** Provided data follows **
(** * Crossword CSP solver ([generate.py]): shallow embedding and properties

    The solver of [CrosswordCreator] is embedded function by function:
    [enforce_node_consistency], [revise], [ac3], [assignment_complete],
    [consistent], [order_domain_values], [select_unassigned_variable],
    [backtrack] and [solve], and the rendering functions [letter_grid] and
    [print].  [save] and [main] (image library, files, command line) are
    left out.

    Modelling conventions.
    - A Python [set] is a duplicate-free list in its iteration order;
      [s.remove(w)] deletes [w] and keeps the order of the rest.
    - A Python [dict] is an association list in insertion order.
    - [self.domains] and the [assignment] dict are mutable objects: every
      function that mutates one takes its contents and returns the new
      contents (explicit state passing).  [backtrack] only ever returns
      [None] or a reference to the one assignment dict it was given, so its
      result is a tag ([RetNone] / [RetAssignment]) next to the final
      contents of that dict.
    - Python exceptions are values of [exn]; a computation that may raise
      has type [res A].
    - The iteration order of a set or dict is the order of the list that
      represents it; a copy iterates in the order of the original. *)

From Stdlib Require Import List String Ascii Arith ZArith Bool Lia Permutation.
From Stdlib Require Import Sorted Mergesort.
Import ListNotations.

(** ** Exceptions *)

Inductive exn : Type :=
| KeyError      (* dict lookup of a missing key, [dict.pop] of a missing key *)
| IndexError    (* string subscript out of range *)
| TypeError     (* subscript of [None] *)
| OutOfFuel.    (* artefact of the embedding: recursion budget exhausted *)

Inductive res (A : Type) : Type :=
| Ok (a : A)
| Raise (e : exn).

Arguments Ok {A} a.
Arguments Raise {A} e.

Definition bind {A B : Type} (c : res A) (k : A -> res B) : res B :=
  match c with
  | Ok a => k a
  | Raise e => Raise e
  end.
** End of Provided data **
# [The task]
Begin with the line containing "Import ListNotations." and repeat each line exactly until the records above end.

# [Result of the exercise]
Import ListNotations.

(** ** Exceptions *)

Inductive exn : Type :=
| KeyError      (* dict lookup of a missing key, [dict.pop] of a missing key *)
| IndexError    (* string subscript out of range *)
| TypeError     (* subscript of [None] *)
| OutOfFuel.    (* artefact of the embedding: recursion budget exhausted *)

Inductive res (A : Type) : Type :=
| Ok (a : A)
| Raise (e : exn).

Arguments Ok {A} a.
Arguments Raise {A} e.

Definition bind {A B : Type} (c : res A) (k : A -> res B) : res B :=
  match c with
  | Ok a => k a
  | Raise e => Raise e
  end.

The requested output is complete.